Parquet is a style of wood floor that is made up of smaller fitted pieces of wood — largely oak in Filoli’s case — that together create a repeating decorative pattern. The pieces may be cut to highlight different grains and textures of the wood. The pattern can be seen clearly from the top of the grand staircase.

Filoli’s inlaid floors were originally the creation of the Inlaid Floor Company of San Francisco. I had the honor of learning about them from a descendant nearly 10 years ago in one of my first investigative interviews about the history of the House and its creation. The Swedish brothers who owned the company were known in the early 20th century for their craftsmanship. They installed floors in many grand homes in the region, including sites as far away as Hearst Castle. Apparently, when they installed the floors at the Castle, they spent a summer camped in a tent near the construction site. I can imagine they enjoyed Filoli being closer to home, even if it was a bit out of the way at the time. 

My first glimpse of the still-curing Reception Room floor was at the threshold of the Drawing Room double doors. 

The Reception Room and transverse hallway floors are all laid in an intriguing parquet pattern known as the “parquet de Versailles” (Versailles parquet). This pattern was originally designed in 1684 as a new and glamorous addition to the grand rooms of the French king’s palace. It was used in a number of well-known rooms including the Hall of Mirrors, the War Room, the king’s guard rooms, and Madame Adélaïde’s cabinet. As with the original design, our floor is also separated by decorative bands that isolate each of the square panels. A keen observer may note this is not the only Versailles inspired decorative element found in the house. The Bourns installed crystal chandeliers and a fireplace surround in Filoli’s Ballroom that are also copies of elements in Versailles.  

The floor of the Drawing Room was refinished in 2019. The parquet pattern in that room is a different pattern and a slightly smaller scale.

Our hunt to match the original stain color began with historic photos in the archives. By comparing different rooms, we were able to confirm which rooms matched in tone and color. We got lucky in that a few spaces upstairs had never been refinished and we were able to match those stains exactly. 

The impact on the look and feel of the rooms is dramatic. It has been truly shocking just how much of a difference the color change has meant to the look of the collection items displayed in the rooms. The rugs look brighter and more colorful. Since the majority of the furniture in the collection is darker in finish, they suddenly look grounded and not as though they are sitting awkwardly on a light floor more akin to a modern gallery space. 

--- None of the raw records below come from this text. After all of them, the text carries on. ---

(* ===== verification/FileToolsProofs.v ===== *)
(** * What the file tools promise

    The paths, the operations that an edit asks for, the pages of a read and
    the queue of the mutations, of FileTools.v. *)

From Stdlib Require Import Lia ZArith.
From stdpp Require Import base list strings sets relations.
From S2P Require Import Prelude JsString JsObject Utf8 Truncate Edit EditProofs FileTools.

Open Scope Z_scope.

Module FileToolsProofs.
Import FileTools.

(** ** Paths *)

(** A name of a path. *)
Definition nameOk (seg : jstr) : Prop := seg ≠ [] ∧ seg ≠ DOT ∧ seg ≠ DOTS ∧ SLASH ∉ seg.

Definition normalPath (p : jstr) : Prop := ∃ segs, p = [SLASH] ++ join [SLASH] segs ∧ Forall nameOk segs.

Lemma pushSegment_ok stack seg :
  Forall nameOk stack → SLASH ∉ seg → Forall nameOk (pushSegment false stack seg).
Proof.
  intros Hs Hseg. unfold pushSegment. destruct (bool_decide (seg = [])) eqn:E1; [done|].
  destruct (bool_decide (seg = DOT)) eqn:E2; [done|]. simpl. apply bool_decide_eq_false in E1, E2.
  case_bool_decide as E3; [|by constructor].
  destruct stack as [|top rest]; [done|]. apply Forall_cons in Hs as [[_ (_ & Ht & _)] Hs]. by case_bool_decide.
Qed.

Lemma normalSegments_ok p : Forall nameOk (normalSegments false p).
Proof.
  unfold normalSegments. apply Forall_rev. pose proof (split_parts_no_sep SLASH p) as Hp.
  assert (∀ l stack, Forall (λ s, SLASH ∉ s) l → Forall nameOk stack → Forall nameOk (foldl (pushSegment false) stack l)) as H.
  { induction l as [|seg l IH]; intros stack Hl Hst; [done|]. apply Forall_cons in Hl as [Hseg Hl]. simpl.
    apply IH; [done|]. by apply pushSegment_ok. }
  by apply H.
Qed.

Lemma resolve1_normal processCwd p : normalPath (resolve1 processCwd p).
Proof. eexists. split; [reflexivity|]. apply normalSegments_ok. Qed.


(** ** All the runs of a program *)

Fixpoint allRuns {A} (p : Prog A) (P : result Thrown A → list Call → Prop) : Prop :=
  match p with
  | Done r => P r []
  | Stat path k => ∀ a, allRuns (k a) (λ r cs, P r (CStat path :: cs))
  | ReadFile path k => ∀ a, allRuns (k a) (λ r cs, P r (CRead path a :: cs))
  | WriteFile path d k => ∀ a, allRuns (k a) (λ r cs, P r (CWrite path d a :: cs))
  | Aborted k => ∀ a, allRuns (k a) (λ r cs, P r (CAborted a :: cs))
  end.

Lemma allRuns_run {W A} (h : World W) (p : Prog A) P w r cs w' :
  allRuns p P → run h p w = (r, cs, w') → P r cs.
Proof.
  revert P w r cs. induction p as [r0|path k IH|path k IH|path d k IH|k IH]; intros P w r cs Hp; simpl in *.
  - intros [= <- <- _]. done.
  - destruct (w_stat h w path) as [a w1]. destruct (run h (k a) w1) as [[r1 cs1] w2] eqn:E. intros [= <- <- <-]. by eapply (IH a (λ r cs, P r (CStat path :: cs))).
  - destruct (w_read h w path) as [a w1]. destruct (run h (k a) w1) as [[r1 cs1] w2] eqn:E. intros [= <- <- <-]. by eapply (IH a (λ r cs, P r (CRead path a :: cs))).
  - destruct (w_write h w path d) as [a w1]. destruct (run h (k a) w1) as [[r1 cs1] w2] eqn:E. intros [= <- <- <-]. by eapply (IH a (λ r cs, P r (CWrite path d a :: cs))).
  - destruct (w_aborted h w) as [a w1]. destruct (run h (k a) w1) as [[r1 cs1] w2] eqn:E. intros [= <- <- <-]. by eapply (IH a (λ r cs, P r (CAborted a :: cs))).
Qed.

With this work completed, we only have a few more spaces to go on the first floor, namely the Dining Room and the Ballroom. We are so grateful to four Filoli board presidents—past, present, and future—whose generous gifts made this floor refinishing possible. A special thank you Donna Colson, Carolyn Daley, David Wollenberg, and Carol Moran for their commitment to preservation at Filoli.


If you are interested in helping fund future restoration projects, please reach out to Ryan Pasco, Filoli’s Chief Development Officer (rpasco@filoli.org). 


I hope this inspires you to look down and enjoy our fabulous floors during your next visit. The spacious rooms once again have a solid visual ground upon which we have just finished lovingly reinstalling our art and furniture collections.